The control unit 201 controls each unit of the smart device 200 according to input signals and programs described later. Note that instead of the control unit 201 controlling the entire apparatus, a plurality of pieces of hardware may share processing to control the entire apparatus.

The imaging unit 202 converts subject light imaged by a lens included in the imaging unit 202 into an electrical signal, performs noise reduction processing and the like, and outputs digital data as image data. After the captured image data is stored in the buffer memory, the control unit 201 performs predetermined calculation and encoding processing, and records the data as a file on the recording medium 210 .

The nonvolatile memory 203 is an electrically erasable/recordable nonvolatile memory. The nonvolatile memory 203 stores an OS (operating system), which is basic software executed by the control unit 201, and applications that cooperate with the OS to realize applied functions. In this embodiment, the nonvolatile memory 203 also stores an application (hereinafter referred to as an application) for communicating with the digital camera 100 .

The work memory 204 is used as an image display memory for the display unit 206, a work area for the control unit 201, and the like. The operation unit 205 is used to receive instructions for the smart device 200 from the user. The operation unit 205 includes, for example, a power button for the user to turn on/off the power of the smart device 200 and an operation member such as a touch panel formed on the display unit 206 . A display unit 206 displays image data, displays characters for interactive operations, and the like. Note that the display unit 206 does not necessarily have to be included in the smart device 200 . The smart device 200 can be connected to the display unit 206 and has at least a display control function for controlling display on the display unit 206 . Note that the operation unit 205 and the display unit 206 constitute the user interface of the smart device 200 .

The recording medium 210 can record image data output from the imaging unit 202 . The recording medium 210 may be configured to be detachable from the smart device 200 or may be built into the smart device 200 . In other words, the smart device 200 should have at least means for accessing the recording medium 210 .

A communication unit 211 is an interface for connecting with an external device.
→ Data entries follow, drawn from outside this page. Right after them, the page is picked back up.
(* ===== verification/ResolverFacts.v ===== *)
(** What the resolver guarantees: which stages keep the assignment they bring,
    and of the others who is eligible, which eligible worker is
    chosen, that every stage is accounted for, that assigned workers are
    separated as the plan demands, and the bounds it keeps. *)

From S2P Require Import Prelude GoStrings Domain Canonical WorkGraph Plan PlanGraph PlanValidate Agents Context Resolver.
From stdpp Require Import options.

(* ------------------------------------------------------------------ *)
(** * Eligibility *)

(** A class that says something. *)
Definition known_class (class : string) : Prop := class ≠ "" ∧ class ≠ unknown_class.

(** The worker differs, provably, from every worker the obligation names. *)
Definition separated (i : IndependenceRequirement) (mine : string) (assigned : gmap string AgentAssignment) : Prop :=
  ∀ other, other ∈ i.(Independence_DifferentFrom) →
    ∃ b, assigned !! other = Some b
      ∧ known_class mine ∧ known_class (assignedIndependenceClass i.(Independence_Dimension) b)
      ∧ mine ≠ assignedIndependenceClass i.(Independence_Dimension) b.
(* ===== verification/Frames.v ===== *)
(** The framed parts of a prompt: [runtime/feedback_observe.go],
    [runtime/product_context_prompt.go], the reviewer's objective of
    [runtime/review_contract.go] and the source objective of
    [runtime/operations.go].  Text the runtime did not write reaches a worker
    between markers, with every frame marker in it neutralized. *)

From S2P Require Import Prelude GoStrings Text.
From Stdlib Require Import Ascii.
From stdpp Require Import options.

(* ------------------------------------------------------------------ *)
(** * What is framed *)

(** The records of [execution/values.go] and [execution/product_context.go]. *)
Record AssuranceContext := MkAssurance {
  Assurance_ProviderID : string;
  Assurance_VerifierDefinition : string;
  Assurance_Passed : bool;
  Assurance_Commit : string;
  Assurance_Tree : string;
  Assurance_BundleID : string;
  Assurance_BundleRevision : string
}.

Record UpstreamHandoff := MkUpstreamHandoff {
  UpHandoff_ID : string;
  UpHandoff_Outcome : string;
  UpHandoff_Summary : string;
  UpHandoff_Unresolved : list string;
  UpHandoff_RecommendedNext : list string
}.

Record UpstreamContext := MkUpstreamContext {
  UpContext_StageID : string;
  UpContext_RunID : string;
  UpContext_Commit : string;
  UpContext_Tree : string;
  UpContext_Handoff : option UpstreamHandoff;
  UpContext_Diff : string;
  UpContext_Truncated : bool;
  UpContext_Assurance : list AssuranceContext
}.

Record FeedbackContext := MkFeedback {
  Feedback_Key : string;
  Feedback_Class : string;
  Feedback_Actor : string;
  Feedback_Path : string;
  Feedback_Commit : string;
  Feedback_Body : string
}.

Record ProductKnowledge := MkProductKnowledge {
  Known_ID : string;
  Known_Scope : string;
  Known_Provenance : string;
  Known_Statement : string
}.

Record ExecutionProduct := MkExecutionProduct {
  Delivered_ProductID : string;
  Delivered_ConfigurationRevision : Z;
  Delivered_Repositories : list string;
  Delivered_Settings : gmap string string;
  Delivered_Knowledge : list ProductKnowledge
}.
Definition planned op id now : RunOperation :=
  let op := set_id id op in
  let op := set_created now (set_state Pending (set_schema SchemaVersion op)) in
  if (op.(Op_MaxAttempts) <=? 0)%Z then set_max_attempts 1 op else op.

Definition retired op : RunOperation := set_lease None (set_state OperationFailed op).
Definition leased op (lease : Lease) : RunOperation := set_lease (Some lease) (set_state Leased op).

(** An attempt nobody settled is charged for the time since it began, but for
    its wait for verification capacity. *)
Definition charge_orphan op now (waiting : Z) : RunOperation :=
  match op.(Op_ActiveSince) with
  | Some since =>
      let orphaned := wrap64 (Sub now since - waiting) in
      if (0 <? orphaned)%Z
      then set_last_execution orphaned (set_consumed (wrap64 (op.(Op_ConsumedExecution) + orphaned)) op)
      else op
  | None => op
  end.
Definition begin_attempt op now : RunOperation :=
  let op := set_identity (wrap64 (op.(Op_AttemptIdentity) + 1)) (set_attempt (wrap64 (op.(Op_Attempt) + 1)) (set_state Running op)) in
  set_suspension None (set_key "" (set_started (Some now) op)).
Definition begin_progress (abandoned : bool) op now : RunOperation :=
  match abandoned, op.(Op_LastProgressAt) with
  | true, Some _ => op
  | _, _ => set_recorder false (set_progress (Some now) op)
  end.
Definition budget_deadline op now : RunOperation :=
  if (0 <? op.(Op_WallBudget))%Z
  then set_deadline (Some (now + Z.max 0 (wrap64 (op.(Op_WallBudget) - op.(Op_ConsumedExecution))))%Z) op.(Op_DeadlineBound) op
  else op.
Definition limit_deadline (limit : option AttemptLimit) op now : RunOperation :=
  let op := set_deadline op.(Op_Deadline) "" op in
  match limit with
  | None => op
  | Some limit =>
      let deadline := (now + Z.max limit.(Limit_Within) 0)%Z in
      match op.(Op_Deadline) with
      | Some current => if (current <? deadline)%Z then set_deadline (Some current) BoundRunActiveWork op
                        else set_deadline (Some deadline) limit.(Limit_Bound) op
      | None => set_deadline (Some deadline) limit.(Limit_Bound) op
      end
  end.
Definition started (limit : option AttemptLimit) op now (waiting : Z) : RunOperation :=
  let abandoned := bool_decide (is_Some op.(Op_ActiveSince)) in
  let op := charge_orphan (begin_attempt op now) now waiting in
  let op := set_active (Some now) (begin_progress abandoned op now) in
  limit_deadline limit (budget_deadline op now) now.
(* ===== verification/OperationStoreFacts.v ===== *)
(** Both stores are stores the scheduler can rely on. *)

From S2P Require Import Prelude GoStrings Json Domain Canonical GoTime Plan Events Operation Permit Scheduler OperationStore.
From stdpp Require Import options.

(** The branch of a write that is refused. *)
Ltac refused := split; [done|right; split; [reflexivity|intros ? [=]; subst; discriminate]].

(** ** Sets of runs *)

Lemma elem_of_filter_true {A} (f : A → bool) (l : list A) x : x ∈ List.filter f l ↔ x ∈ l ∧ f x = true.
Proof. rewrite !list_elem_of_In. apply filter_In. Qed.

#[global] Instance filter_Permutation_proper {A} (f : A → bool) : Proper ((≡ₚ) ==> (≡ₚ)) (List.filter f).
Proof.
  induction 1 as [|x l1 l2 _ IH|x y l|l1 l2 l3 _ IH1 _ IH2]; simpl; [done|destruct (f x); by rewrite IH| |by rewrite IH1].
  destruct (f x), (f y); by try constructor.
Qed.

Lemma elem_of_values {A B} (m : gmap string (A * B)) x : x ∈ (map_to_list m).*2.*1 ↔ ∃ id y, m !! id = Some (x, y).
Proof.
  rewrite list_elem_of_fmap. setoid_rewrite list_elem_of_fmap. split.
  - intros (? & -> & [id [y z]] & -> & Hm%elem_of_map_to_list). by exists id, z.
  - intros (id & y & Hm). exists (x, y). split; [done|]. exists (id, (x, y)). by rewrite elem_of_map_to_list.
Qed.
Lemma VerificationCleanupPending_safe K s run : harmless K (VerificationCleanupPending s run).
Proof. unfold VerificationCleanupPending. destruct (negb _); [done|]. apply quiet_harmless; [done|]. by intros K1 [l|e] _. Qed.

Lemma VerificationSaturated_safe K s run : harmless K (VerificationSaturated s run).
Proof.
  unfold VerificationSaturated. apply quiet_harmless; [done|]. intros K1 [l|e] _; [|done]. simpl.
  apply (harmless_then (A := nat)). { destruct s.(Scheduler_Permits); [|done]. apply quiet_harmless; [done|]. by intros K2 [x|e] _. }
  intros K2 n _. apply (harmless_then (A := nat)); [|done]. destruct s.(Scheduler_Claims); [|done]. apply quiet_harmless; [done|]. by intros K3 [x|e] _.
Qed.

Lemma AcquireVerification_safe `{!Rounds} K s request : keeps_to s → harmless K (AcquireVerification s request).
Proof.
  intros Hs. pose proof (keeps_defaults _ Hs) as Hd. unfold AcquireVerification. apply harmless_then; [by apply reclaimVerificationPermits_safe|]. intros K1 [] _.
  apply quiet_harmless; [done|]. intros K2 alive _. simpl. do 2 (apply harmless_refuse; intros _).
  apply quiet_harmless; [done|]. intros K3 [[[p revision]|]|e] _; simpl; [|done|done]. apply harmless_refuse. intros _.
  apply quiet_harmless; [done|]. intros K4 [parent|e] _; simpl; [|done]. apply quiet_harmless; [done|]. intros K5 now _. simpl.
  apply harmless_refuse. intros _. apply harmless_then; [apply VerificationSaturated_safe|]. intros K6 [] _; [done|].
  apply quiet_harmless; [intros K' _; exact (keeps_verification _ Hs)|]. by intros K7 [b|e] _.
Qed.

Lemma reclaimReviewVerificationClaims_safe K s : harmless K (reclaimReviewVerificationClaims s).
Proof.
  unfold reclaimReviewVerificationClaims. destruct (negb _); [done|]. apply quiet_harmless; [done|]. intros K1 [l|e] _; [|done]. simpl.
  apply quiet_harmless; [done|]. intros K2 now _. simpl. apply harmless_each. intros K3 claim _ _. destruct (_ <? _)%Z; [done|].
  apply quiet_harmless; [done|]. intros K4 [] _; [done|]. apply quiet_harmless; [done|]. by intros K5 [x|e] _.
Qed.

Lemma claimReviewVerificationSlot_safe K s owner run ttl : keeps_to s → harmless K (claimReviewVerificationSlot s owner run ttl).
Proof.
  intros [_ Hw _ Hv]. unfold claimReviewVerificationSlot. apply harmless_refuse. intros _.
  apply harmless_then; [apply reclaimReviewVerificationClaims_safe|]. intros K1 [] _. apply quiet_harmless; [done|]. intros K2 now _.
  apply quiet_harmless; [done|]. intros K3 text _. apply quiet_harmless; [done|]. by intros K4 [b|e] _.
Qed.
Lemma attempt_identity_is_new_witness :
  ((row_of "r1" world4).1.(Op_AttemptIdentity) <= (row_of "r1" world5).1.(Op_AttemptIdentity))%Z ∧
  ((row_of "r1" world5).1.(Op_State) = Running → (row_of "r1" world4).1.(Op_State) = Running
    ∨ (row_of "r1" world4).1.(Op_State) = Leased ∧ ((row_of "r1" world4).1.(Op_AttemptIdentity) < (row_of "r1" world5).1.(Op_AttemptIdentity))%Z).
Proof.
  apply (attempt_identity_is_new example_limits world4 world5 (example_id "r1" "k") _ _ (row_of "r1" world4).2 (row_of "r1" world5).2 world4_reached world45).
  - apply row_here. vm_compute. reflexivity.
  - apply row_here. vm_compute. reflexivity.
Defined.

Lemma leased_run_is_open_witness : terminal_run world7.(w_store) "r2" = false ∧ run_paused world7.(w_store) "r2" = false.
Proof.
  apply (leased_run_is_open example_limits world7 world8 (example_id "r2" "k") (row_of "r2" world8).1 (row_of "r2" world8).2 world7_reached world78).
  - apply row_here. vm_compute. reflexivity.
  - split; [vm_compute; reflexivity|]. intros old revision Hl Ha.
    assert (is_active (row_of "r2" world7).1 = false) as Hold by (vm_compute; reflexivity).
    assert (old = (row_of "r2" world7).1) as ->; [|rewrite Ha in Hold; discriminate Hold].
    unfold row_of. rewrite Hl. reflexivity.
Defined.

(** An attempt of ten seconds that waited four of them. *)
Definition example_waiting : VerificationPermit :=
  MkPermit "v" (MkAttemptRef "r1" "o" 1) "one" "tool" VerificationWaiting (102 * second) None None (200 * second) None "".
Definition example_events : list EngineeringEvent :=
  [permit_event example_waiting; permit_event (permit_granted example_waiting (106 * second) minute)].
Definition example_running : RunOperation :=
  set_active (Some (100 * second)%Z) (set_state Running (set_id "o" (new_operation "r1" OpExecutionInvoke "k" 2 "" 0))).

Lemma example_running_counters : counters_ok example_running.
Proof.
  split.
  - unfold safe_counters, safe_range. vm_compute. intuition discriminate.
  - unfold attempts_within. vm_compute. intuition discriminate.
  - vm_compute. discriminate.
  - vm_compute. intuition discriminate.
  - intros since deadline _ Hd. vm_compute in Hd. discriminate Hd.
Qed.

Lemma finished_charges_exactly_witness :
  ∃ waiting, (∀ t, waiting t = true ↔ waits "o" (filter (λ e, e.(Event_OccurredAt) <= t)%Z example_events))
  ∧ nanoseconds waiting (100 * second) (110 * second) = (4 * second)%Z
  ∧ nanoseconds (λ t, negb (waiting t)) (100 * second) (110 * second) = (6 * second)%Z
  ∧ (finished Succeeded 0 "" example_running (110 * second) (4 * second)).(Op_ConsumedExecution) = (6 * second)%Z.
Proof.
  assert (verificationWait example_events "o" (100 * second) (110 * second) = (4 * second)%Z) as Hw by (vm_compute; reflexivity).
  destruct (finished_charges_exactly example_running example_events (100 * second) (110 * second) Succeeded 0 "") as (waiting & Hwaits & Hwait & Hsum & _).
  - reflexivity.
  - unfold in_order. repeat constructor. vm_compute. discriminate.
  - unfold dated. repeat constructor.
  - vm_compute. discriminate.
  - exact example_running_counters.
  - cbv zeta. change (Op_ID example_running) with "o". rewrite Hw. unfold safe_counters, safe_range. vm_compute. intuition discriminate.
  - change (Op_ID example_running) with "o" in *. rewrite Hw in Hwait, Hsum. exists waiting. split; [exact Hwaits|]. split; [by rewrite <- Hwait|].
    split; [|vm_compute; reflexivity]. revert Hsum. generalize (nanoseconds (λ t, negb (waiting t)) (100 * second) (110 * second)).
    intros n Hn. change (Z.max 0 (110 * second - 100 * second))%Z with (4 * second + 6 * second)%Z in Hn. lia.
Defined.

(** A busy store: [r2] is at work under the second process, whose tool holds
    verification capacity beyond its hour and lives, and a review is claimed.  The
    queue of [r1] is an operation without attempts left, one that works, for
    which there is no room, and one that observes. *)
Definition example_spent : RunOperation := set_attempt 2 (planned (example_operation "r1" "a") "spent" (now_at 0)).
Definition example_work : RunOperation := planned (example_operation "r1" "b") "work" (now_at 1).
Definition example_look : RunOperation := planned (new_operation "r1" OpSourceObserve "c" 2 "" (3600 * second)) "look" (now_at 2).
Definition example_busy : RunOperation :=
  leased (planned (example_operation "r2" "d") "busy" (now_at 0)) (MkLease "two" (now_at 0) (now_at 60) "b-1").
Definition example_tool : VerificationPermit :=
  MkPermit "v" (MkAttemptRef "r2" "busy" 1) "two" "tool" VerificationGranted (now_at 0) (Some (now_at 0)) None (now_at 1) None "".
Definition example_row (op : RunOperation) : OperationRow :=
  MkOperationRow op.(Op_RunID) op.(Op_Kind) op.(Op_IdempotencyKey) (UnixNano op.(Op_CreatedAt)) 1 op.
Definition example_rows : list RunOperation := [example_spent; example_work; example_look; example_busy].
Definition busy_db : RuntimeDB :=
  MkRuntimeDB (list_to_map ((λ op, (op.(Op_ID), example_row op)) <$> example_rows)) {["r1" := "active"; "r2" := "active"]} []
    {["v" := (example_tool, 1%Z)]} {["c" := MkClaim "c" "two" "r2" (now_at 0) (now_at 900)]}.
Definition example_free : Scheduler := MkScheduler true true true "one" 0 1 2 4 true.
Definition example_around : Surroundings := MkSurroundings (now_at 3) "text" ∅ (λ _ _, false).
Definition example_drivers : DriverLeases := NewDriverLeases "a".
(** * Cert Quest: the simulation core of [game.js], embedded in Rocq

    The game is one script whose top-level [let]/[const] bindings are its
    whole state, mutated by the frame callback [gameLoop], the two keyboard
    handlers and the two button handlers.  The embedding keeps that shape:

    - a JavaScript number is a rational ([Q]), and the script is given
      twice.  In the first version [+], [-], [*] and [/] are the exact
      operations of [Q]: the invariants of the game, on bounds, counters
      and shapes, are stated on it.  In the second, [Double], the same
      functions use the operations of IEEE 754 double precision, the exact
      result rounded to the nearest double ([fl]): what depends on the
      tick at which a sum of elapsed times reaches a threshold, and the
      score, are stated on it.  Comparisons, [Math.min], [Math.max],
      [Math.round] and [Math.floor] are exact in both.  [NaN], the
      infinities and the sign of zero are outside the model;
    - the global objects are records, one module per object so that fields
      keep their source names ([Player.x], [Item.vy], ...), gathered in the
      record [World];
    - a function that mutates globals is a function [World -> World]; one
      that can let an exception escape returns a [Result];
    - what the script takes from the page and the browser is the class
      [Host]: the canvas dimensions, and the values of [Math.random()] as a
      sequence indexed by the number of draws made so far.  The draws meant
      are those of the game logic: [drawBackground] also calls
      [Math.random()], for the lit windows, and what it gets goes to the
      canvas only; a run of the page is a run of the model on the values
      the game logic received, and every property below holds for every
      such sequence;
    - drawing and [requestAnimationFrame] write to the page only and are
      left out; the two overlay screens and the final score line are kept
      because [endGame] and [startGame] set them;
    - [updateHud] reads the state and writes the display, which the script
      never reads back: it is a function from the state to what it writes,
      [Hud.t], and its calls are left out of the functions on [World];
    - the state [endGameCalls] is a ghost counter: it records how often
      [endGame] ran in the current session and is read by no function. *)

From Stdlib Require Import QArith Qminmax Qround Qabs Qpower Qreduction.
From Stdlib Require Import Lqa Lia ZArith Bool String.
From stdpp Require Import base list.

Local Open Scope Q_scope.

(** ** JavaScript numbers and values *)

Definition Qlt_bool (x y : Q) : bool := negb (Qle_bool y x).

Declare Scope js_scope.
Delimit Scope js_scope with js.
Notation "x <? y" := (Qlt_bool x y) (at level 70, no associativity) : js_scope.
Notation "x <=? y" := (Qle_bool x y) (at level 70, no associativity) : js_scope.
Notation "x >? y" := (Qlt_bool y x) (at level 70, no associativity) : js_scope.
Notation "x >=? y" := (Qle_bool y x) (at level 70, no associativity) : js_scope.

(** [Math.round]: the nearest integer, ties towards plus infinity. *)
Definition Math_round (x : Q) : Q := inject_Z (Qfloor (x + (1 # 2))).

Definition Math_floor (x : Q) : Q := inject_Z (Qfloor x).

(** The values [computeScore] can be called with from outside. *)
Inductive JsValue : Type :=
  | JsUndefined
  | JsNull
  | JsBoolean (b : bool)
  | JsNumber (n : Q)
  | JsString (s : string)
  | JsObject.

Definition typeof (v : JsValue) : string :=
  match v with
  | JsUndefined => "undefined"
  | JsNull => "object"
  | JsBoolean _ => "boolean"
  | JsNumber _ => "number"
  | JsString _ => "string"
  | JsObject => "object"
  end.

(** The outcome of evaluating an expression: a value, or
    [throw new Error(msg)]. *)
Inductive Completion (A : Type) : Type :=
  | Returns (a : A)
  | Throws (msg : string).
Arguments Returns {A} a.
Arguments Throws {A} msg.

(** ** Constants *)

Inductive GameState : Type := START | PLAYING | GAME_OVER.

Inductive ItemType : Type := KNOWLEDGE | MISTAKE | ASSESSMENT.

Definition PLAYER_WIDTH : Q := 32.
Definition PLAYER_HEIGHT : Q := 52.
Definition PLAYER_SPEED : Q := 220.
Definition JUMP_VELOCITY : Q := -420.
Definition GRAVITY : Q := 1100.

Definition KNOWLEDGE_PICKUP_AMOUNT : Q := 10.
Definition KNOWLEDGE_EROSION_STEP : Q := 5.
Definition KNOWLEDGE_EROSION_INTERVAL_MS : Q := 3000.
Definition KNOWLEDGE_MIN : Q := 0.
Definition KNOWLEDGE_MAX : Q := 100.
Definition KNOWLEDGE_WARNING_THRESHOLD : Q := 30.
The smart device 200 of this embodiment can exchange data with the digital camera 100 via the communication unit 211 . In this embodiment, the communication unit 211 is an antenna, and the control unit 101 can be connected to the digital camera 100 via the antenna. The connection with the digital camera 100 may be made directly or through an access point. A protocol for communicating data is, for example, HTTP (Hyper Text Transfer Protocol). In addition, PTP/IP (Picture Transfer Protocol over Internet Protocol) through wireless LAN can also be used. Communication with the digital camera 100 is not limited to this. For example, the communication unit 211 can include an infrared communication module, a Bluetooth (registered trademark) communication module, a wireless communication module such as WirelessUSB. Furthermore, a wired connection such as a USB cable, HDMI, IEEE1394, or Ethernet may be employed.

The short-range wireless communication unit 212 is a communication unit for realizing non-contact short-range communication with other devices. The short-range wireless communication unit 212 includes an antenna for wireless communication, a modulation/demodulation circuit for processing wireless signals, and a communication controller. The short-range wireless communication unit 212 realizes non-contact short-range communication by outputting a modulated wireless signal from an antenna and demodulating a wireless signal received by the antenna. Here, contactless communication according to the ISO/IEC 18092 standard (so-called NFC) is realized. Upon receiving a data read request from another device, the short-range wireless communication unit 212 outputs response data based on the data stored in the nonvolatile memory 203 .

The public network communication unit 213 is an interface used for public wireless communication. The smart device 200 can communicate with other devices via the public network communication unit 213 . At this time, the control unit 201 performs voice signal input and output via the microphone 214 and the speaker 215, thereby realizing a call. In this embodiment, the public network communication unit 213 is an antenna, and the control unit 101 can connect to the public network via the antenna. It should be noted that the communication unit 211 and the public network communication unit 213 can be shared by one antenna. The smart device 200 according to the embodiment has been described above.

<System configuration>
FIG. 3 is a diagram showing a system configuration for controlling the digital camera 100 by the smart device 200 using the communication API of the digital camera 100 through the network.

There are three types of system configurations for controlling the digital camera 100 using the communication API.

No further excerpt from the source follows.